Even in closely related primates, those proteins have evolved into strikingly distinct versions that can block different kinds of bacteria, Barber and his team found. They report their findings Jan. 25 in the journal eLife.

“One of the coolest things is just how rapidly these proteins can change,” said postdoctoral researcher EmilyClare Baker.

This group of proteins, known as CEACAMs, is a particularly interesting case study because immune defense isn’t their primary job, Baker said.

“Immune cells interact with microbes all day long, but CEACAM proteins have a lot of other roles in the body,” she said, like helping cells stick together and supporting cell-to-cell communication.

But by virtue of their positioning, they’re also a first point of contact for many microbes. Bacteria target CEACAM proteins as a way to infect cells and colonize surfaces in the body.

“One of the broad goals in my lab is understanding how animals have evolved to defend themselves against pathogens,” Barber said. “We’ve thought a lot about how the dedicated immune system responds to pathogens, but the first step is making contact with a cell,” Barber said.

If CEACAM proteins change too much to skirt microbes, it could disrupt their other crucial non-immune-related functions.

Barber’s team surveyed CEACAM proteins across primates, comparing the genetic sequences of human CEACAM proteins with the versions of these proteins found in a variety of primates.

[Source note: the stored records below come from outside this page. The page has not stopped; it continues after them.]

Lemma propagate_ok action data r :
  _propagate_to_peers action data r = (Ok tt, propagated action data r).
Proof.
  unfold _propagate_to_peers, bind, gets. simpl. apply for_each_sends.
Qed.

Lemma propagated_fields action data r :
  membranes (propagated action data r) = membranes r
  /\ peers (propagated action data r) = peers r
  /\ state_file (propagated action data r) = state_file r
  /\ fs (propagated action data r) = fs r
  /\ clock (propagated action data r) = clock r
  /\ ticks (propagated action data r) = ticks r
  /\ heartbeat_interval (propagated action data r) = heartbeat_interval r
  /\ trace (propagated action data r)
     = trace r ++ sends action data (map_to_list (peers r)).
Proof. apply add_events_fields. Qed.

Lemma membranes_saved r : membranes (saved r) = membranes r.
Proof. by destruct (saved_fields r) as (H & _ & _ & _ & _ & _). Qed.
Lemma peers_saved r : peers (saved r) = peers r.
Proof. by destruct (saved_fields r) as (_ & H & _ & _ & _ & _). Qed.
Lemma fs_saved r : fs (saved r) = fs r.
Proof. by destruct (saved_fields r) as (_ & _ & H & _ & _ & _). Qed.
Lemma clock_saved r : clock (saved r) = clock r.
Proof. by destruct (saved_fields r) as (_ & _ & _ & H & _ & _). Qed.
Lemma ticks_saved r : ticks (saved r) = S (ticks r).
Proof. by destruct (saved_fields r) as (_ & _ & _ & _ & H & _). Qed.
Lemma heartbeat_interval_saved r : heartbeat_interval (saved r) = heartbeat_interval r.
Proof. by destruct (saved_fields r) as (_ & _ & _ & _ & _ & H). Qed.
Lemma membranes_propagated action data r :
  membranes (propagated action data r) = membranes r.
Proof.
  by destruct (propagated_fields action data r)
    as (H & _ & _ & _ & _ & _ & _ & _).
Qed.
Lemma peers_propagated action data r :
  peers (propagated action data r) = peers r.
Proof.
  by destruct (propagated_fields action data r)
    as (_ & H & _ & _ & _ & _ & _ & _).
Qed.
Lemma state_file_propagated action data r :
  state_file (propagated action data r) = state_file r.
Proof.
  by destruct (propagated_fields action data r)
    as (_ & _ & H & _ & _ & _ & _ & _).
Qed.
Lemma fs_propagated action data r :
  fs (propagated action data r) = fs r.
Proof.
  by destruct (propagated_fields action data r)
    as (_ & _ & _ & H & _ & _ & _ & _).
Qed.
Lemma clock_propagated action data r :
  clock (propagated action data r) = clock r.
Proof.
  by destruct (propagated_fields action data r)
    as (_ & _ & _ & _ & H & _ & _ & _).
Qed.
Lemma ticks_propagated action data r :
  ticks (propagated action data r) = ticks r.
Proof.
  by destruct (propagated_fields action data r)
    as (_ & _ & _ & _ & _ & H & _ & _).
Qed.
Lemma heartbeat_interval_propagated action data r :
  heartbeat_interval (propagated action data r) = heartbeat_interval r.
Proof.
  by destruct (propagated_fields action data r)
    as (_ & _ & _ & _ & _ & _ & H & _).
Qed.
Lemma trace_propagated action data r :
  trace (propagated action data r) = trace r ++ sends action data (map_to_list (peers r)).
Proof.
  by destruct (propagated_fields action data r)
    as (_ & _ & _ & _ & _ & _ & _ & H).
Qed.
#[local] Hint Rewrite
  membranes_saved peers_saved fs_saved
  clock_saved ticks_saved heartbeat_interval_saved
  membranes_propagated peers_propagated state_file_propagated
  fs_propagated clock_propagated ticks_propagated
  heartbeat_interval_propagated trace_propagated
  saved_state_file saved_trace : proj.


(** ** Closed forms of the store operations *)

Ltac run_store :=
  unfold with_lock, finally, bind, read_membranes, write_membranes, emit,
    modify, gets, time_time, ret, when; simpl;
  rewrite ?save_state_ok; simpl; rewrite ?propagate_ok; simpl.

Lemma register_membrane_run m r :
  let m' := stamped (clock r) (ticks r) m in
  register_membrane m r =
    (Ok true,
     record_event Release
       (propagated "register" (asdict m')
          (saved (set_membranes (insert (id m) m')
                    (record_event WriteTable
                       (tick (tick (record_event Acquire r)))))))).
Proof. intros m'. unfold register_membrane. run_store. done. Qed.

Lemma deregister_membrane_run i r :
  deregister_membrane i r =
    match membranes r !! i with
    | Some _ =>
        (Ok true,
         record_event Release
           (propagated "deregister" (id_only i)
              (saved (set_membranes (delete i)
                        (record_event WriteTable
                           (record_event ReadTable (record_event Acquire r)))))))
    | None =>
        (Ok false,
         record_event Release (record_event ReadTable (record_event Acquire r)))
    end.
Proof.
  unfold deregister_membrane. run_store.
  destruct (membranes r !! i); run_store; done.
Qed.

Lemma discover_membrane_run i r :
  discover_membrane i r =
    (Ok (membranes r !! i),
     record_event Release (record_event ReadTable (record_event Acquire r))).
Proof. unfold discover_membrane. run_store. done. Qed.

Lemma heartbeat_run i r :
  heartbeat i r =
    match membranes r !! i with
    | Some _ =>
        (Ok true,
         record_event Release
           (set_membranes (alter (set_status "active") i)
              (record_event WriteTable
                 (set_membranes (alter (set_last_heartbeat (clock r (ticks r))) i)
                    (record_event WriteTable
                       (tick (record_event ReadTable
                                (record_event Acquire r))))))))
    | None =>
        (Ok false,
         record_event Release (record_event ReadTable (record_event Acquire r)))
    end.
Proof.
  unfold heartbeat. run_store.
  destruct (membranes r !! i); run_store; done.
Qed.

Lemma sweep_run now r :
  sweep now r =
    (Ok tt, record_event Release (swept now (record_event Acquire r))).
Proof.
  unfold sweep, swept. run_store.
  destruct (bool_decide _); run_store; done.
Qed.

Ltac fields := cbn [fst snd]; autorewrite with proj.

Lemma register_membrane_fields m r :
  let r' := (register_membrane m r).2 in
  membranes r' = <[id m := stamped (clock r) (ticks r) m]> (membranes r)
  /\ peers r' = peers r
  /\ fs r' = fs r
  /\ clock r' = clock r
  /\ ticks r' = S (S (S (ticks r)))
  /\ heartbeat_interval r' = heartbeat_interval r.
Proof.
  rewrite register_membrane_run. fields. repeat split; reflexivity.
Qed.

(** ** Records stay under their own id *)

Lemma keyed_by_id_insert ms m :
  keyed_by_id ms -> keyed_by_id (<[id m := m]> ms).
Proof.
  intros H k x. rewrite lookup_insert.
  case_decide; [intros [= <-]; congruence | apply H].
Qed.

Lemma keyed_by_id_delete ms i : keyed_by_id ms -> keyed_by_id (delete i ms).
Proof.
  intros H k x. rewrite lookup_delete.
  case_decide; [done | apply H].
Qed.

Lemma keyed_by_id_register m r :
  keyed_by_id (membranes r) ->
  keyed_by_id (membranes (register_membrane m r).2).
Proof.
  intros H. destruct (register_membrane_fields m r) as (-> & _).
  apply (keyed_by_id_insert _ (stamped (clock r) (ticks r) m) H).
Qed.

(** ** Runs of [register] *)


Lemma register_all_cons c calls r :
  register_all (c :: calls) r = register_all calls (register_membrane c r).2.
Proof.
  unfold register_all. simpl. unfold bind at 1 2.
  rewrite register_membrane_run. done.
Qed.




Lemma register_all_keyed calls r :
  keyed_by_id (membranes r) -> keyed_by_id (membranes (register_all calls r).2).
Proof.
  revert r. induction calls as [|c calls IH]; intros r H; [done|].
  rewrite register_all_cons. by apply IH, keyed_by_id_register.
Qed.


Lemma elem_of_values (ms : gmap string MembraneInfo) m :
  m ∈ values ms <-> exists k, ms !! k = Some m.
Proof.
  unfold values. rewrite list_elem_of_fmap. split.
  - intros ([k x] & -> & H). exists k. by apply elem_of_map_to_list.
  - intros [k H]. exists (k, m). split; [done|]. by apply elem_of_map_to_list.
Qed.
(** X8. Each request writes to its own tables only. Builds change with
    [create_build] alone, artifacts with [upload] alone, the work queue
    with [report_run] alone; runs are touched by [report_run] and
    [report_pdiff] only, and [report_pdiff] neither adds nor removes one;
    releases are never touched by [create_build], [report_run] and
    [upload], and [runs_done] and [release_done] neither add nor remove
    one. *)
Theorem handler_writes_own_tables now req s :
  let d := database s in
  let d' := database (serve (handler sha1_hexdigest guess_type now req) s).2 in
  match req with
  | CreateBuild _ =>
      releases d' = releases d ∧ runs d' = runs d
      ∧ artifacts d' = artifacts d ∧ tasks d' = tasks d
  | CreateRelease _ =>
      builds d' = builds d ∧ runs d' = runs d
      ∧ artifacts d' = artifacts d ∧ tasks d' = tasks d
  | ReportRun _ =>
      builds d' = builds d ∧ releases d' = releases d
      ∧ artifacts d' = artifacts d
  | ReportPdiff _ =>
      builds d' = builds d ∧ Run.id <$> runs d' = Run.id <$> runs d
      ∧ artifacts d' = artifacts d ∧ tasks d' = tasks d
  | RunsDone _ | ReleaseDone _ =>
      builds d' = builds d
      ∧ Release.id <$> releases d' = Release.id <$> releases d
      ∧ runs d' = runs d ∧ artifacts d' = artifacts d ∧ tasks d' = tasks d
  | Upload _ =>
      builds d' = builds d ∧ releases d' = releases d
      ∧ runs d' = runs d ∧ tasks d' = tasks d
  end.
Proof.
  destruct req as [f|f|f|f|f|f|fs]; cbn [handler]; cbv zeta.
  - unfold serve, create_build.
    destruct (form_get f "name") as [[|c n]|]; mrun; done.
  - unfold serve, create_release.
    destruct (form_get_int f "build_id") as [b|]; mrun; [|done].
    destruct (form_get f "name") as [[|c n]|]; mrun; done.
  - unfold serve, report_run. rewrite run_bind.
    destruct (run_get_release_params_cases f
                (mkworld (database s) (database s) (journal s)))
      as [[msg ->]|(b & n & k & _ & _ & _ & _ & ->)]; [done|].
    mrun. destruct (first (Release_filter_by_number _ _ _ _)); mrun; [|done].
    destruct (form_get_str f "image") as [[|c i]|]; mrun; try done.
    destruct (py_not _); mrun; done.
  - destruct (form_get_int f "run_id") as [run_id|] eqn:Hid;
      [|by rewrite serve_report_pdiff_no_id].
    destruct (Run_query_get run_id (database s)) as [run|] eqn:Hrun;
      [|by rewrite (serve_report_pdiff_no_run f s run_id)].
    destruct (serve_report_pdiff f s run_id run Hid Hrun) as [j ->].
    cbn [snd database builds runs artifacts tasks].
    by rewrite replace_run_ids.
  - by rewrite serve_runs_done_unchanged.
  - by rewrite serve_release_done_unchanged.
  - unfold serve, upload, jsonify_assert, files_first.
    case_bool_decide; mrun; [|done].
    destruct fs as [|[field file_storage] fs]; mrun; [done|].
    destruct (first _); mrun; done.
Qed.
End Frame.
(** No credential: the handler answers 400 without calling upstream. *)
Lemma POST_no_key body env upstream p apiKey :
  get body (lit "prompt") = Some (JStr p) ->
  nonempty p = true ->
  get body (lit "apiKey") = Some apiKey ->
  ToBoolean apiKey = false ->
  ToBoolean (env_value env) = false ->
  POST (Some body) env upstream =
    ([], error_response 400 (lit "OpenAI API key not provided")).
Proof.
  intros Hp Hne Hk Hfalse Henv.
  unfold POST. rewrite (POST_body_prompt _ _ _ _ _ Hp Hne Hk).
  cbv zeta. unfold or_else. rewrite Hfalse, Henv. reflexivity.
Qed.

Lemma map_indexed_spec {A B} (f : nat -> A -> option B) (l : list A) :
  forall k,
  Forall (fun a => forall i, is_Some (f i a)) l ->
  exists bs, map_indexed f k l = Some bs /\
             length bs = length l /\
             forall i b, bs !! i = Some b ->
                         exists a, l !! i = Some a /\ f (k + i)%nat a = Some b.
Proof.
  induction l as [|a l IH]; intros k Hall.
  - exists []. repeat split. intros i b Hb. rewrite lookup_nil in Hb. discriminate.
  - inversion Hall as [|? ? Ha Hl]; subst.
    destruct (Ha k) as [b Hb].
    destruct (IH (S k) Hl) as (bs & Hbs & Hlen & Hnth).
    exists (b :: bs). cbn [map_indexed]. rewrite Hb, Hbs.
    repeat split; [cbn; congruence|].
    intros [|i] b' Hb'; cbn in Hb'.
    + exists a. split; [reflexivity|]. rewrite Nat.add_0_r. congruence.
    + destruct (Hnth i b' Hb') as (a' & Ha' & Hf).
      exists a'. split; [exact Ha'|]. rewrite <- Nat.add_succ_comm. exact Hf.
Qed.

(** A well-formed entry is sanitized without a [TypeError]. *)
Lemma sanitize_entry p index e :
  suggestion_entry e -> is_Some (sanitize p index e).
Proof.
  destruct e as [| | | | | |props]; cbn [suggestion_entry]; try contradiction.
  intros Hc. unfold sanitize. cbn [get].
  destruct (sanitize_clarity_numeric (default JUndefined (own_property props (lit "clarity"))))
    as (n & Hn & _).
  { destruct (own_property props (lit "clarity")) as [[]|]; cbn; auto. }
  rewrite Hn. eexists. reflexivity.
Qed.

Lemma sanitize_clarity_of p index e s :
  sanitize p index e = Some s ->
  exists c, get e (lit "clarity") = Some c /\ sanitize_clarity c = Some (clarity s).
Proof.
  unfold sanitize.
  destruct (get e (lit "id")); [|discriminate].
  destruct (get e (lit "refined")); [|discriminate].
  destruct (get e (lit "clarity")) as [c|]; [|discriminate].
  destruct (sanitize_clarity c) as [n|] eqn:Hn; [|discriminate].
  destruct (get e (lit "explanation")); [|discriminate].
  intros [= <-]. exists c. split; [reflexivity|exact Hn].
Qed.

(** *** Request validation *)

(** C7, as the handler has it.  A request whose body is read as a JSON
    value other than [null] (so that it destructures) and whose [prompt] is
    absent, [null] or not a string is answered with status 400 and the
    message [Invalid prompt provided], and no call is made to the upstream
    API. *)
Theorem invalid_prompt_rejected body prompt env upstream :
  get body (lit "prompt") = Some prompt ->
  (prompt = JUndefined \/ prompt = JNull \/
   jsstring_eqb (typeof prompt) (lit "string") = false) ->
  POST (Some body) env upstream =
    ([], error_response 400 (lit "Invalid prompt provided")).
Proof.
  intros Hp Hbad. unfold POST, POST_body.
  destruct (get_defined _ _ (lit "apiKey") _ Hp) as [apiKey Hk].
  rewrite bind_lift_Some, Hp, bind_lift_Some, Hk, bind_lift_Some.
  assert (Hcond : negb (ToBoolean prompt)
                  || negb (jsstring_eqb (typeof prompt) (lit "string")) = true).
  { destruct Hbad as [-> | [-> | Ht]]; [reflexivity | reflexivity |].
    rewrite Ht. apply orb_true_r. }
  rewrite Hcond. reflexivity.
Qed.

(** *** Credential resolution *)

(** C8. A non-empty credential in the request is the one sent in the
    [Authorization: Bearer] header of the one upstream call, whatever the
    server default is; the server default is sent in that header when the
    request credential is absent or empty (or otherwise falsy). *)
Theorem client_credential_precedence body p upstream :
  get body (lit "prompt") = Some (JStr p) ->
  nonempty p = true ->
  (forall k env,
     get body (lit "apiKey") = Some (JStr k) ->
     nonempty k = true ->
     fst (POST (Some body) env upstream) = [chat_request (lit "Bearer " ++ k) p] /\
     List.map Authorization (fst (POST (Some body) env upstream))
       = [lit "Bearer " ++ k]) /\
  (forall apiKey d,
     get body (lit "apiKey") = Some apiKey ->
     ToBoolean apiKey = false ->
     nonempty d = true ->
     fst (POST (Some body) (Some d) upstream) = [chat_request (lit "Bearer " ++ d) p] /\
     List.map Authorization (fst (POST (Some body) (Some d) upstream))
       = [lit "Bearer " ++ d]).
Proof.
  intros Hp Hne. split.
  - intros k env Hk Hkne.
    assert (Hcalls : fst (POST (Some body) env upstream)
                     = [chat_request (lit "Bearer " ++ k) p]).
    { apply POST_calls.
      split; [exact Hp|]. split; [exact Hne|].
      exists (JStr k). unfold or_else. cbn [ToBoolean]. rewrite Hkne. auto. }
    split; [exact Hcalls|]. rewrite Hcalls. reflexivity.
  - intros apiKey d Hk Hfalse Hd.
    assert (Hcalls : fst (POST (Some body) (Some d) upstream)
                     = [chat_request (lit "Bearer " ++ d) p]).
    { apply POST_calls.
      split; [exact Hp|]. split; [exact Hne|].
      exists apiKey. unfold or_else. rewrite Hfalse. cbn. auto. }
    split; [exact Hcalls|]. rewrite Hcalls. reflexivity.
Qed.

(** *** Fallback and normalisation *)

(** C5, as the handler has it.  When the content of the upstream reply is
    truthy (not the empty string) and [JSON.parse] throws on it, the
    response has status 200 and exactly one suggestion: id [1], a refined
    text quoting the trimmed prompt, clarity 6 and a fixed explanation. *)
Theorem unparseable_reply_fallback body env upstream p key content :
  valid_request body env p key ->
  replies upstream (chat_request (lit "Bearer " ++ key) p) content ->
  parse_throws content ->
  POST (Some body) env upstream =
    ([chat_request (lit "Bearer " ++ key) p],
     ok_response
       [ {| id := JStr (lit "1");
            refined :=
              JStr (lit "Be more specific about what you want to know: " ++ dquote
                    ++ trim p ++ dquote
                    ++ lit " - what particular aspect interests you most?");
            clarity := of_Z 6;
            explanation :=
              JStr (lit "Adding specificity helps get more targeted and useful responses.") |} ]).
Proof.
  intros Hreq Hrep Hthrows.
  rewrite (POST_parsed _ _ _ _ _ _ Hreq Hrep).
  assert (Hparse : parse_content p content = fallback_response p).
  { unfold parse_content. unfold parse_throws in Hthrows.
    destruct (ToString content) as [text|]; [|reflexivity].
    rewrite Hthrows. reflexivity. }
  rewrite Hparse. reflexivity.
Qed.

They found surprising variability in CEACAM proteins’ genetic sequences, even in closely related apes. That suggests the proteins are under pressure to evolve differently in response to different microbes they may have encountered in their different habitats, Barber suggests.

A closer look revealed that different CEACAM proteins had swapped genetic components, mixing up their sequences. Barber calls it “copy/paste evolution”; it’s a way that proteins can quickly make big evolutionary changes.  

For example, one CEACAM protein found in bonobos had borrowed components of another kind of CEACAM protein to create a completely distinct protein.

The researchers also identified variants of human CEACAM proteins that had mutations making them resistant to the bacteria that cause gonorrhea. The find suggests that this gene-swapping is continually shaping diversity in human populations.

Next, Barber’s team plans to investigate other effects of the mutations. The changes could affect the proteins’ other roles in the body.

And genetic mutations that protect against gonorrhea or other, deadlier diseases might be beneficial in certain contexts, Barber said. But because so many different species of microbes interact with CEACAM proteins, those changes might also have consequences for microbial communities in the body more broadly.